• [WHAT NEEDS TO BE DONE]: Reproduce the records below exactly, but only between the lines holding "e ← envelope origin 1;" and "ev ← inbound (test_node 2) e;", inclusive.
..............................
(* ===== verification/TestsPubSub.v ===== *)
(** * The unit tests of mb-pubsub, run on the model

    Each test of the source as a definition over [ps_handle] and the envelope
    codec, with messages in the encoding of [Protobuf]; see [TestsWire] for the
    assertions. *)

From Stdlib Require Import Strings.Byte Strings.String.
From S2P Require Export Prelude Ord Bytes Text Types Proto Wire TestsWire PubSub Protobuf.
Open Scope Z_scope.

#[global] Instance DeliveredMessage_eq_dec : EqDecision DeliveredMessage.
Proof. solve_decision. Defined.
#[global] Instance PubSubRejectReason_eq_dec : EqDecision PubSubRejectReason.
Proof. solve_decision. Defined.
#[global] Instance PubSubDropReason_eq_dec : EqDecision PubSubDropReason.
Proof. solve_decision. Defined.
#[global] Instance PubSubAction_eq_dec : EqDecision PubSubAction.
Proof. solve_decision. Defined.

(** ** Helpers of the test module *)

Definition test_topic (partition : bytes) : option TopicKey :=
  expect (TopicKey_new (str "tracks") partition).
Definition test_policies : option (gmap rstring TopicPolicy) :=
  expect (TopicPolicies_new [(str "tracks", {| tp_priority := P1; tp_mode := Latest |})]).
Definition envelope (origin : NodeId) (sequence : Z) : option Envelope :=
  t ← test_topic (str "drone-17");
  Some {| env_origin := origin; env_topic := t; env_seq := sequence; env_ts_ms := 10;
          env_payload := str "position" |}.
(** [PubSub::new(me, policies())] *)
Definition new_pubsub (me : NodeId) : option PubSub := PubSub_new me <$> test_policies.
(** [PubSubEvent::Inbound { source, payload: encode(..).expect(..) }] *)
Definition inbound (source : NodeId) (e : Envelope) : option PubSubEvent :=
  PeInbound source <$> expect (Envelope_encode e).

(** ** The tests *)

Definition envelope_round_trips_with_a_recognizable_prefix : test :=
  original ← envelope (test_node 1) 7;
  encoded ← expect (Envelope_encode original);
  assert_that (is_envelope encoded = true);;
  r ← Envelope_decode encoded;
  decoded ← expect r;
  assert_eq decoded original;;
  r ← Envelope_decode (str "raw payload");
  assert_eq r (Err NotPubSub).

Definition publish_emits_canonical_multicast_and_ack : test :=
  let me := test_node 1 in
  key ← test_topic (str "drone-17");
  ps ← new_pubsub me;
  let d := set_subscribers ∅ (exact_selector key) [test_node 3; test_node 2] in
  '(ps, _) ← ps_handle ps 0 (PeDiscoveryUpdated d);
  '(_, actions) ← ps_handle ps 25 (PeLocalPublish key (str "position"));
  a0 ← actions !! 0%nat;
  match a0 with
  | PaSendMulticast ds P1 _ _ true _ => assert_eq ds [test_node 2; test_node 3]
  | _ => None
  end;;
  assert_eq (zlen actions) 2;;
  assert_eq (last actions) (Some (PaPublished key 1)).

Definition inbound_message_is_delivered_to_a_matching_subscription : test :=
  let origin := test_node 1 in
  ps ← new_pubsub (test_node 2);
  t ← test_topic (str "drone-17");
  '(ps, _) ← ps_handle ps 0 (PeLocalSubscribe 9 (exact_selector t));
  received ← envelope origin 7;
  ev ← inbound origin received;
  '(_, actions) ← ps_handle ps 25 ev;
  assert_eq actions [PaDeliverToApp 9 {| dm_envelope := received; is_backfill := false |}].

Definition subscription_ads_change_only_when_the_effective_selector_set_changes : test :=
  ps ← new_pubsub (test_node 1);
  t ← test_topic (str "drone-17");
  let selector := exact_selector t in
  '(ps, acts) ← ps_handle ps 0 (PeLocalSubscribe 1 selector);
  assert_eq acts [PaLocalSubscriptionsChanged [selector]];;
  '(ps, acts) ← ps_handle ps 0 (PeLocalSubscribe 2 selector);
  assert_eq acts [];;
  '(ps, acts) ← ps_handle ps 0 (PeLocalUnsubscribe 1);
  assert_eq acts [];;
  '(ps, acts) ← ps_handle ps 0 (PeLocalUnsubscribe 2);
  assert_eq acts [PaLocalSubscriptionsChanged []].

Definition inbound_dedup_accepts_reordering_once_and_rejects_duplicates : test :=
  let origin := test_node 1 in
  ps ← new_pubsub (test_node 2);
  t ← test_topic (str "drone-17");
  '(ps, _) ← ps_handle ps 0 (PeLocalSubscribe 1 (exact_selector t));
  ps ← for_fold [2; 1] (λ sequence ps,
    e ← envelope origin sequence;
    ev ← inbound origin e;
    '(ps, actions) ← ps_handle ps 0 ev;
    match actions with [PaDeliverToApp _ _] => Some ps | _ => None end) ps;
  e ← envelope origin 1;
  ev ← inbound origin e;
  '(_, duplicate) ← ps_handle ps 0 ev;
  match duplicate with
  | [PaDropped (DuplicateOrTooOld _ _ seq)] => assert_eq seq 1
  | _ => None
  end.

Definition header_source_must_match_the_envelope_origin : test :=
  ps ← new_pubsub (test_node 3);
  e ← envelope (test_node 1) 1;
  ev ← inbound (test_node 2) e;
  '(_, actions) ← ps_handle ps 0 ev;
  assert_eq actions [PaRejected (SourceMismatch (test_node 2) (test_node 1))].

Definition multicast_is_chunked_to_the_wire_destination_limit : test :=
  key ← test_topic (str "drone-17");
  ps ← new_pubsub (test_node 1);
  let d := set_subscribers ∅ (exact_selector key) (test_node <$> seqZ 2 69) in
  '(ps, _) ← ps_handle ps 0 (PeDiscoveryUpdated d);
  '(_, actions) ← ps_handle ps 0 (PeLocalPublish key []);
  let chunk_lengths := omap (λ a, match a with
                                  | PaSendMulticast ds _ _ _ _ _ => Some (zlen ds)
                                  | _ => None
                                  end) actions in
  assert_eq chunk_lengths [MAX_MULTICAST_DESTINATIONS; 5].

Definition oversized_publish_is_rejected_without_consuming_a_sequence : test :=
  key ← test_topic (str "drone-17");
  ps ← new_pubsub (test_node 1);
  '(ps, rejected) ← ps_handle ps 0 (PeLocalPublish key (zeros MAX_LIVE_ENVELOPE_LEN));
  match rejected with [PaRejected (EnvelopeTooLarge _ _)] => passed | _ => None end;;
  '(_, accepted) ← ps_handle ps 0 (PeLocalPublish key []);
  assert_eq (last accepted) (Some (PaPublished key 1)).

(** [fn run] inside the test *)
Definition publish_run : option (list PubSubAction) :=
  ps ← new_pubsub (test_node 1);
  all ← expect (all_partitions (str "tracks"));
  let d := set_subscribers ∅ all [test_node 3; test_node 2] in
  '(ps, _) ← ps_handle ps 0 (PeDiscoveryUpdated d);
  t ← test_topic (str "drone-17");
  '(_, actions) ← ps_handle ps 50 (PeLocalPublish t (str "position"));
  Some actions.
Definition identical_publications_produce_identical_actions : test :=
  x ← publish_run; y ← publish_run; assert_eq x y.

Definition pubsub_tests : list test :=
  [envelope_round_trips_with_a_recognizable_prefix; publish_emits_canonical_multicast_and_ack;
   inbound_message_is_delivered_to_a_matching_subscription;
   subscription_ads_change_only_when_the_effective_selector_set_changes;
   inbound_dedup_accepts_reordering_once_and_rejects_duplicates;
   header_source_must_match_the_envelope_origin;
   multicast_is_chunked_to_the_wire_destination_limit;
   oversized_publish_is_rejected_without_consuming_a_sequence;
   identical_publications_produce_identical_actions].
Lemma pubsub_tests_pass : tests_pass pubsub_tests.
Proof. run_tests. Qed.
..............................
• [REPLY TO THE EXERCISE]:
  e ← envelope origin 1;
  ev ← inbound origin e;
  '(_, duplicate) ← ps_handle ps 0 ev;
  match duplicate with
  | [PaDropped (DuplicateOrTooOld _ _ seq)] => assert_eq seq 1
  | _ => None
  end.

Definition header_source_must_match_the_envelope_origin : test :=
  ps ← new_pubsub (test_node 3);
  e ← envelope (test_node 1) 1;
  ev ← inbound (test_node 2) e;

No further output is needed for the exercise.